Un soir, où nous dînons ensemble, Louis s’étonne que je ne boive pas de vin alors qu’il a apporté un très bon millésime français. Je ne sais que répondre. Pauline me regarde et ne peut s’empêcher de s’écrier

« C’est pas vrai ! »

Comme je hoche la tête pour confirmer elle me prend dans ses bras et m’embrasse.

Louis regarde John étonné qui lui répond en souriant.

« C’est pour le printemps. »

Louis prend alors la bouteille, se ressert en disant

« Et bien moi j’y ai encore le droit. »

Et, levant son verre,

 « Je bois à la santé du nouveau venu de notre grande famille. »

La soirée se continue agréablement, dans la joie et les projets. Pauline refuse de me laisser servir le dîner puis de ranger la vaisselle pour que je ne me fatigue pas. Sa réaction m’amuse mais je la laisse faire avec plaisir.

Le lendemain, elle m’attend à la sortie de nos cours pour me proposer son aide et surtout m’avouer être jalouse, Louis ne semblant pas pressé, comme nous, de franchir le pas.

Tous les soirs, John caresse mon ventre sous prétexte de faire la connaissance de son fils. Je trouve cela très agréable. J’essaie pourtant de lui faire comprendre que ce pourrait être une fille. Cela le fait rire, m’avouant que sa mère serait jalouse car elle a toujours rêvé d’avoir une fille. Et, en confidence, il ajoute que cela ne lui déplairait pas non plus, l’important étant d’avoir un enfant de moi.

C’est comme ça que nous en arrivons à parler mariage. Un mariage simple, ici à Rimouski, pour éviter le mariage mondain qu’essaieront sûrement de nous imposer ses parents, surtout sa mère. Nous demandons à Louis et Pauline d’être nos témoins et Pauline, rayonnante, m’annonce, quelques jours plus tard, que Louis a suggéré qu’ils se marient le même jour que nous et que nous serions, à notre tour, leurs témoins.

Les parents de John et de Louis n’en reviennent pas.

Leurs deux garçons, nés le même jour, dans la même maternité, se marient le même jour. Pour eux, les mères surtout, je suis responsable, à la fois du futur rôle de père pour John et du fait que Louis se marie enfin, qui plus est, avec celle qui est considérée comme ma meilleure amie.

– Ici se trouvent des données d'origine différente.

(* ===== verification/Transaction.v ===== *)
(** * Staged transactions

    [go/transaction.go]: writes staged in a map until [Commit] or [Rollback].

    A transaction only uses three methods of its engine; [TxnEngine] is that
    interface and [TxnEngineLaws] what a transaction relies on.  The theorems about
    transactions are proved against the interface; [binding_engine] and
    [binding_laws] show that [F4KVS] provides it. *)

From S2P Require Import Prelude Engine Utf8 Options Ffi Binding FfiFacts BindingFacts Session Semantics Concrete.

(** ** The interface *)

Class TxnEngine (W : Type) := {
  eng_GetBytes : string → M W (GoError + goslice);
  eng_BatchPutBytes : gmap string goslice → M W (option GoError);
  eng_BatchDelete : list string → M W (option GoError);
  eng_range : ∀ {V : Type}, gmap string V → M W (list (string * V))
}.

(** [holds w m]: the engine of world [w] is usable and stores the bytes [m]. *)
Class TxnEngineLaws {W : Type} (E : TxnEngine W) := {
  holds : W → gmap string (list byte) → Prop;
  range_law V (x : gmap string V) w m : holds w m →
    ∃ l w', eng_range x w = Ret l w' ∧ l ≡ₚ map_to_list x ∧ holds w' m;
  get_law key w m : holds w m →
    ends (λ r w', match r with
                  | inr v => plain_key key → holds w' m ∧ ∃ b, m !! key = Some b ∧
                               (zlen b < 2 ^ 31 → v = Some b)
                  | inl ErrNotFound => plain_key key → holds w' m ∧ m !! key = None
                  | inl _ => ∃ m', holds w' m'
                  end)
         (λ w', ∃ m', holds w' m') (eng_GetBytes key w);
  batch_put_law items w m : holds w m →
    ends (λ r w', match r with
                  | None => (∀ key, is_Some (items !! key) → plain_key key) →
                            holds w' ((slice_bytes <$> items) ∪ m)
                  | Some _ => ∃ m', holds w' m'
                  end)
         (λ w', ∃ m', holds w' m') (eng_BatchPutBytes items w);
  batch_delete_law keys w m : holds w m →
    ends (λ r w', match r with
                  | None => Forall plain_key keys → holds w' (delete_all keys m)
                  | Some _ => ∃ m', holds w' m'
                  end)
         (λ w', ∃ m', holds w' m') (eng_BatchDelete keys w)
}.

(** ** Transactions *)

Inductive txnOpKind := opPut | opDelete.
Record txnOp := mkOp { kind : txnOpKind; value : goslice }.

#[global] Instance txnOpKind_eq_dec : EqDecision txnOpKind.
Proof. solve_decision. Defined.
#[global] Instance txnOp_eq_dec : EqDecision txnOp.
Proof. solve_decision. Defined.

(** [ops] is [None] when the Go map is nil. *)
Record Transaction := mkTxn {
  ops : option (gmap string txnOp);
  committed : bool;
  rolledBack : bool
}.

#[global] Instance Transaction_eq_dec : EqDecision Transaction.
Proof. solve_decision. Defined.

(** [&Transaction{engine: e}]. *)
Definition BeginTransaction : Transaction := mkTxn None false false.

Definition checkActive (t : Transaction) : option GoError :=
  if committed t then Some ErrTxnCommitted
  else if rolledBack t then Some ErrTxnRolledBack
  else None.

(** [append([]byte(nil), v...)]: a copy, nil when there is nothing to copy. *)
Definition clone (v : goslice) : goslice :=
  match slice_bytes v with [] => None | l => Some l end.

(** Looking a key up in the map; a nil map has no keys. *)
Definition staged (t : Transaction) (key : string) : option txnOp := default ∅ (ops t) !! key.

Definition stage (key : string) (op : txnOp) (t : Transaction) : Transaction :=
  let m := match ops t with None => ∅ | Some m => m end in
  mkTxn (Some (<[key := op]> m)) (committed t) (rolledBack t).

Definition txn_PutBytes (key : string) (v : goslice) (t : Transaction) : option GoError * Transaction :=
  match checkActive t with
  | Some err => (Some err, t)
  | None => (None, stage key (mkOp opPut (clone v)) t)
  end.

Definition txn_Put (key v : string) (t : Transaction) : option GoError * Transaction :=
  txn_PutBytes key (slice_of_string v) t.

Definition txn_Delete (key : string) (t : Transaction) : option GoError * Transaction :=
  match checkActive t with
  | Some err => (Some err, t)
  | None => (None, stage key (mkOp opDelete None) t)
  end.

Definition txn_Rollback (t : Transaction) : option GoError * Transaction :=
  if committed t then (Some ErrTxnCommitted, t)
  else if rolledBack t then (None, t)
  else (None, mkTxn None (committed t) true).

Section Transaction.
Context {W : Type} {E : TxnEngine W}.
Implicit Types (w : W) (t : Transaction).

Ils nous suggèrent bien sûr de nous installer à Toronto, prétextant qu’ils pourront ainsi nous aider et garder nos enfants. John, une fois encore, refuse fermement, heureux de son travail de professeur d’anglais à Rimouski, matière qui ne se justifierait pas à Toronto puisque c’est une ville anglophone, et Louis sous prétexte qu’il a trouvé dans cette petite ville la vie qui lui convient, loin de l’agitation des grandes métropoles et surtout, n’ose-t-il ajouter, de la pression de sa mère.

Il a aussi pour ambition d’y développer en toute indépendance la succursale de la maison d’édition familiale qu’il vient de créer, persuadé que de nombreux écrivains, vivant dans ces régions isolées, n’attentent que lui pour se faire connaître.

Mes « nouvelles pseudo-historiques » ne se vendent pas bien, en français comme en anglais. Pas vraiment des récits historiques, disent les critiques. L’un d’eux regrette même que ma documentation sur ces personnages célèbres ne se base que sur un rapide survol des livres d’histoire, d’où cette confusion sur les époques où ils ont vécu. Cela fait rire John qui reste néanmoins très fier de mon statut d’écrivain et de m’avoir aidé avec ses traductions, insistant sur le fait que, grâce à cette collaboration, notre mariage ne concernera pas que nos enfants (il en veut encore au moins un autre) mais aussi les livres que je vais continuer à écrire pour qu’il les traduise. Que ceux-ci se vendent ou non n’a pas d’importance puisqu’il gagne suffisamment bien sa vie pour faire vivre une famille.

Nous cherchons, avec Pauline et Louis, deux grandes maisons mitoyennes pour que nos enfants (à venir pour eux) puissent jouer ensemble, et nous nous laissons aller dans des rêves d’avenir.

Nous sommes heureux. Mais les parents de John et de Louis, lors d’un rapide séjour improvisé durant un week-end, essayent de nous convaincre d’accepter de nous marier à Toronto car c’est là qu’ils y ont leurs vies, leurs amis et, ajoutent-ils, c’est aussi là que leurs fils ont passé leurs enfances. Nous refusons mais, après leur départ, nous en parlons avec Pauline et Louis, et, Pauline, d’une petite voix, nous avoue qu’ils ont déjà accepté ce mariage mondain tant souhaité par leurs familles et que nous organiserons ensuite, ici à Rimouski, une fête avec nos collègues professeurs. Nous sommes furieux, mais finissons par accepter puisqu’ils se sont déjà engagés pour nous.

– 11-

Pour un mariage mondain, c’est un mariage mondain.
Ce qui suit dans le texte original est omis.